Views and Experiences with End-of-Life Medical Care in Japan, Italy, the United States, and Brazil: A Cross-Country Survey
Country Highlights: Brazil
Among the countries surveyed, Brazilians stand out as having the most negative views of their health care system, yet they are the most likely to defer to doctors when it comes to end-of-life decision making.
In Brazil, a country whose state-sponsored health care system has been plagued by problems, nine in ten residents give the health care system a rating of “fair” or “poor” both in general (90 percent) and when it comes to providing end-of-life medical care (86 percent), by far the most negative ratings among the countries surveyed.
Brazilians are also the most likely of any country surveyed to say that most people in their country have too little control over their own medical care at the end of life (79 percent). Despite this sense that people should have more control, Brazilians are more likely than residents of the other countries surveyed to say that doctors should have the greater say in which medical treatments to pursue for seriously ill patients; 4 in 10 say doctors should have the greater say, while about half say patients and their families should have the greater say. And among Brazilians who have not discussed their own end-of-life wishes with a loved one, the main reason given is that they will trust their doctor to make those decisions for them when the time comes.
Brazilians stand out as being more likely than residents of other countries surveyed to focus on religion and spirituality when it comes to end-of-life issues.

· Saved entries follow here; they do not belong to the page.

Lemma Precedence_v4 d :
  na_plain d → Precedence (ipAttrOf d) = 35 ↔ is_v6 d = false.
Proof.
  intros (Hw & Hv & Hz). unfold ipAttrOf, is_v6. destruct d as [| b | b z]; [done | |].
  - simpl na_IsValid. cbn [negb Precedence andb na_Is4]. split; [done |]. intros _.
    unfold Classify. cbn [na_Is4 na_As16]. destruct Hw as [Hl Hok].
    apply (Classify_v4 (v4InV6Prefix ++ b)); [| done].
    apply Forall_app. split; [by repeat constructor | done].
  - simpl in Hz. apply negb_false_iff, bool_decide_eq_true in Hz as ->.
    cbn [na_IsValid negb Precedence andb na_Is4 na_Is4In6]. destruct Hw as [Hl Hok].
    rewrite Classify_v4 by done. by rewrite negb_false_iff, bool_decide_eq_true.
Qed.

Lemma Less_rank i j : entry_wf i → entry_wf j → Less i j = lex_gt (rank i) (rank j).
Proof.
  intros (d & s & -> & Hd & Hs) (d' & s' & -> & Hd' & Hs').
  assert (Precedence (ipAttrOf d) = Precedence (ipAttrOf d') → is_v6 d = is_v6 d') as Hv6.
  { intros He. pose proof (Precedence_v4 d Hd) as H1. pose proof (Precedence_v4 d' Hd') as H2.
    rewrite He in H1. destruct (is_v6 d), (is_v6 d'); [done | | | done].
    - by apply H1, H2.
    - symmetry. by apply H2, H1. }
  unfold Less, rank, entry_of. cbn [addr addrAttr src srcAttr fst snd].
  destruct (na_IsValid s), (na_IsValid s'); try done. cbn [negb andb].
  rewrite (Z.eqb_sym (Label (ipAttrOf s))), (Z.eqb_sym (Label (ipAttrOf s'))).
  rewrite (commonPrefixLen_spec s d), (commonPrefixLen_spec s' d') by (done || apply Hd || apply Hd').
  destruct (Scope (ipAttrOf d) =? Scope (ipAttrOf s)), (Scope (ipAttrOf d') =? Scope (ipAttrOf s'));
    try done;
  destruct (Label (ipAttrOf d) =? Label (ipAttrOf s)), (Label (ipAttrOf d') =? Label (ipAttrOf s'));
    try done; cbn [negb andb Z.b2z lex_gt Z.ltb Z.eqb Z.compare Pos.compare Pos.compare_cont orb Pos.eqb].
  all: destruct (Z.ltb_spec (Precedence (ipAttrOf d')) (Precedence (ipAttrOf d))) as [| H1]; [done |].
  all: destruct (Z.ltb_spec (Precedence (ipAttrOf d)) (Precedence (ipAttrOf d'))) as [| H2];
    [by rewrite (proj2 (Z.eqb_neq _ _)) by lia |].
  all: assert (Precedence (ipAttrOf d) = Precedence (ipAttrOf d')) as He by lia;
    rewrite (proj2 (Z.eqb_eq _ _) He); specialize (Hv6 He).
  all: change (negb (na_Is4 d) && negb (na_Is4In6 d)) with (is_v6 d).
  all: rewrite <- (andb_assoc (is_v6 d)).
  all: change (negb (na_Is4 d') && negb (na_Is4In6 d')) with (is_v6 d').
  all: rewrite Hv6; destruct (is_v6 d'); cbn [andb]; repeat case_match; lia.
Qed.

(** ** The order of ranks is total *)
Lemma lex_gt_irrefl a : lex_gt a a = false.
Proof. induction a as [| x a IH]; [done |]. simpl. rewrite IH. lia. Qed.

Lemma lex_gt_asym a b : lex_gt a b = true → lex_gt b a = false.
Proof.
  revert b. induction a as [| x a IH]; intros [| y b]; simpl; try done.
  intros [H | [H1 H2]%andb_true_iff]%orb_true_iff; [lia |]. rewrite (IH b H2). lia.
Qed.

(** Not being worse is transitive and, on ranks, total. *)
Definition rank_le (a b : list Z) : Prop := lex_gt a b = false.

Lemma rank_le_trans e f g :
  rank_le (rank e) (rank f) → rank_le (rank f) (rank g) → rank_le (rank e) (rank g).
Proof.
  unfold rank_le, rank. repeat case_match; simpl; rewrite ?orb_false_iff, ?andb_false_iff; lia.
Qed.

(** ** The sort *)
Section Sorting.
Local Definition better (i j : entry) : bool := lex_gt (rank i) (rank j).

Lemma insert_back_perm (x : entry) r : insert_back better x r ≡ₚ x :: r.
Proof.
  induction r as [| y r IH]; simpl; [done |]. destruct (better x y); [| done].
  rewrite IH. apply perm_swap.
Qed.

(** The reversed sorted part: no element is better than one before it in the
    slice. *)
Definition rsorted (r : list entry) : Prop :=
  StronglySorted (λ e f, rank_le (rank e) (rank f)) r.

Lemma insert_back_sorted x r : rsorted r → rsorted (insert_back better x r).
Proof.
  unfold rsorted. induction 1 as [| y r Hr IH Hy]; simpl; [by repeat constructor |].
  destruct (better x y) eqn:E.
  - constructor; [done |]. rewrite insert_back_perm. constructor; [| done].
    by apply lex_gt_asym.
  - constructor; [by constructor |]. constructor; [done |].
    eapply Forall_impl; [exact Hy |]. intros z. by apply rank_le_trans.
Qed.

Lemma insert_back_stable x r k :
  filter (λ e, rank e = k) (insert_back better x r) = filter (λ e, rank e = k) (x :: r).
Proof.
  induction r as [| y r IH]; [done |]. simpl insert_back.
  destruct (better x y) eqn:E; [| done].
  rewrite filter_cons, IH, !filter_cons. destruct (decide (rank x = k)) as [Hx |]; [| done].
  assert (rank y ≠ k) as Hy by (intros Hy; unfold better in E; by rewrite Hx, Hy, lex_gt_irrefl in E).
  by rewrite !decide_False.
Qed.

Lemma fold_insert (l r : list entry) :
  rsorted r →
  let s := foldl (λ r x, insert_back better x r) r l in
  rsorted s ∧ s ≡ₚ r ++ l ∧
  ∀ k, filter (λ e, rank e = k) s =
    reverse (filter (λ e, rank e = k) l) ++ filter (λ e, rank e = k) r.
Proof.
  revert r. induction l as [| x l IH]; intros r Hr; simpl; [by rewrite app_nil_r |].
  destruct (IH (insert_back better x r)) as (H1 & H2 & H3); [by apply insert_back_sorted |].
  split_and!; [done | |].
  - rewrite H2, insert_back_perm. simpl. by rewrite Permutation_middle.
  - intros k. rewrite H3, insert_back_stable, !filter_cons.
    destruct (decide (rank x = k)); [| done].
    by rewrite reverse_cons, <- app_assoc.
Qed.

Lemma rsorted_reverse r :
  rsorted r → StronglySorted (λ e f, rank_le (rank f) (rank e)) (reverse r).
Proof.
  induction 1 as [| y r Hr IH Hy]; [by constructor |]. rewrite reverse_cons.
  apply StronglySorted_app_2; [| done | by repeat constructor].
  intros a b Ha Hb. apply list_elem_of_singleton in Hb as ->.
  rewrite elem_of_reverse in Ha. by eapply (proj1 (Forall_forall _ _) Hy).
Qed.

Lemma Stable_better (l : list entry) :
  let s := Stable better l in
  s ≡ₚ l ∧ StronglySorted (λ e f, rank_le (rank f) (rank e)) s ∧
  ∀ k, filter (λ e, rank e = k) s = filter (λ e, rank e = k) l.
Proof.
  destruct (fold_insert l []) as (H1 & H2 & H3); [by constructor |]. unfold Stable.
  simpl. split_and!.
  - by rewrite reverse_Permutation, H2.
  - by apply rsorted_reverse.
  - intros k. by rewrite filter_reverse, H3, app_nil_r, reverse_involutive.
Qed.

Lemma Stable_ext (l : list entry) :
  Forall entry_wf l → Stable Less l = Stable better l.
Proof.
  intros Hl. unfold Stable. f_equal.
  assert (∀ r, Forall entry_wf r →
    foldl (λ r x, insert_back Less x r) r l = foldl (λ r x, insert_back better x r) r l) as H;
    [| by apply H].
  induction Hl as [| x l Hx _ IH]; intros r Hr; simpl; [done |].
  assert (insert_back Less x r = insert_back better x r) as ->.
  { clear IH. induction Hr as [| y r Hy _ IH]; simpl; [done |].
    rewrite IH, Less_rank by done. done. }
  apply IH. rewrite insert_back_perm. by constructor.
Qed.
End Sorting.

Lemma zip_entries (addrs srcs : list netaddr) :
  length addrs = length srcs →
  addr <$> (entry_of <$> zip addrs srcs) = addrs.
Proof.
  intros Hl. rewrite <- list_fmap_compose. change (addr ∘ entry_of) with (@fst netaddr netaddr).
  apply fst_zip. lia.
Qed.

(** C28. The RFC 6724 sort: for addresses that came from DNS answers and any
    source addresses, [SortByRFC6724] returns the input reordered so that no
    destination is preceded by one of lower rank (reachable, matching scope,
    matching label, precedence, smaller scope, longest common prefix for IPv6),
    and destinations of equal rank keep their order: the pairwise comparison
    the code makes, although its last rule looks at IPv6 pairs only, is a
    lexicographic order. *)
Theorem SortByRFC6724_spec (route : nat → netaddr → netaddr) (addrs : list netaddr) :
  Forall na_plain addrs → (∀ i a, na_wf (route i a)) →
  let input := entry_of <$> zip addrs (srcAddrs route addrs) in
  ∃ es, SortByRFC6724 route addrs = Ok (addr <$> es) ∧ es ≡ₚ input ∧
    StronglySorted (λ e f, rank_le (rank f) (rank e)) es ∧
    ∀ r, filter (λ e, rank e = r) es = filter (λ e, rank e = r) input.
Proof.
  intros Hp Hr input.
  assert (length addrs = length (srcAddrs route addrs)) as Hlen
    by (unfold srcAddrs; by rewrite length_imap).
  assert (Forall entry_wf input) as Hw.
  { subst input. apply Forall_fmap, Forall_forall. intros [d s] Hin. exists d, s.
    split_and!; [done | |].
    - apply elem_of_zip_l in Hin. by apply (proj1 (Forall_forall _ _) Hp).
    - apply elem_of_zip_r in Hin. apply elem_of_lookup_imap in Hin as (? & ? & -> & _). apply Hr. }
  destruct (Stable_better input) as (H1 & H2 & H3).
  rewrite <- Stable_ext in H1, H2, H3 by done.
  unfold SortByRFC6724. destruct (Z.ltb_spec (len addrs) 2) as [Hs |].
  - exists input. split; [subst input; by rewrite zip_entries |]. split_and!; [done | | done].
    assert (length input <= 1)%nat as Hi.
    { subst input. rewrite length_fmap, length_zip. len_lia. }
    destruct input as [| e [| f l]]; [by constructor | by repeat constructor | simpl in Hi; lia].
  - exists (Stable Less input). split_and!; try done. unfold sortByRFC6724withSrcs, len.
    by rewrite Hlen, Z.eqb_refl.
Qed.

(** ** Witnesses *)

(** The IPv6 destination is unreachable, so the IPv4 one goes first. *)
Definition sample_dests : list netaddr :=
  [NA6 [0x20;0x01;0x0d;0xb8;0;0;0;0;0;0;0;0;0;0;0;1] EmptyString; NA4 [93;184;216;34]].
Definition sample_route (_ : nat) (a : netaddr) : netaddr :=
  if na_Is4 a then NA4 [192;168;0;2] else NAzero.

Lemma SortByRFC6724_spec_witness :
  Forall na_plain sample_dests ∧
  SortByRFC6724 sample_route sample_dests = Ok (reverse sample_dests) ∧
  ∃ es, SortByRFC6724 sample_route sample_dests = Ok (addr <$> es) ∧
    es ≡ₚ (entry_of <$> zip sample_dests (srcAddrs sample_route sample_dests)).
Proof.
  assert (Forall na_plain sample_dests) as Hp by (by repeat constructor).
  split_and!; [done | by vm_compute |].
  destruct (SortByRFC6724_spec sample_route sample_dests Hp) as (es & H1 & H2 & _);
    [| by exists es].
  intros i a. unfold sample_route. destruct (na_Is4 a); [by repeat constructor | done].
Defined.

Eight in ten Brazilians (83 percent) say their religious or spiritual beliefs play a major role in how they think about their own wishes for end-of-life medical treatment, compared to about half of residents in the U.S. and Italy and just 13 percent in Japan. Forty-four percent of adults in Brazil identify as Catholic and three in ten identify as Evangelical; these groups are about equally likely to say their beliefs play a major role in their thinking on these issues.
When asked the importance of various factors in thinking about their own death, “being at peace spiritually” ranks number one in Brazil, with 40 percent saying it is extremely important and another 49 percent saying it is very important. In contrast to the other countries surveyed, a quarter of Brazilians (26 percent) say that living as long as possible is extremely important to them, placing it on par with other concerns like having loved ones around, making sure your family is not burdened financially, and making sure your wishes about medical care are followed.
Some attitudes about end-of-life care in Brazil differ by gender and education level.
Among Brazilians, women are more likely than men to say they have thought a great deal about how they would pay for the costs of medical care and other services they or another family member might need in old age (50 percent vs. 36 percent) and who would provide care for them or another family member if someone became seriously ill and needed special support (51 percent vs. 40 percent). However, men are more likely than women to report discussing their own wishes for end-of-life treatment with a health care provider (14 percent versus 6 percent).
While Brazil is a relatively young country, Brazilians with higher levels of education appear to be more concerned than their less-educated counterparts about the issue of population aging. Nearly six in ten university graduates (56 percent) say the growing number of older adults in Brazil is a major problem, compared with about a third (34 percent) of those with a primary education or less.
There is also a difference based on education level in Brazilians’ attitudes about extending life. While Brazilians overall are more likely to prioritize prolonging life over helping people die without pain, discomfort, and stress, university grads lean in the other direction (58 percent say reducing pain and stress should be more important).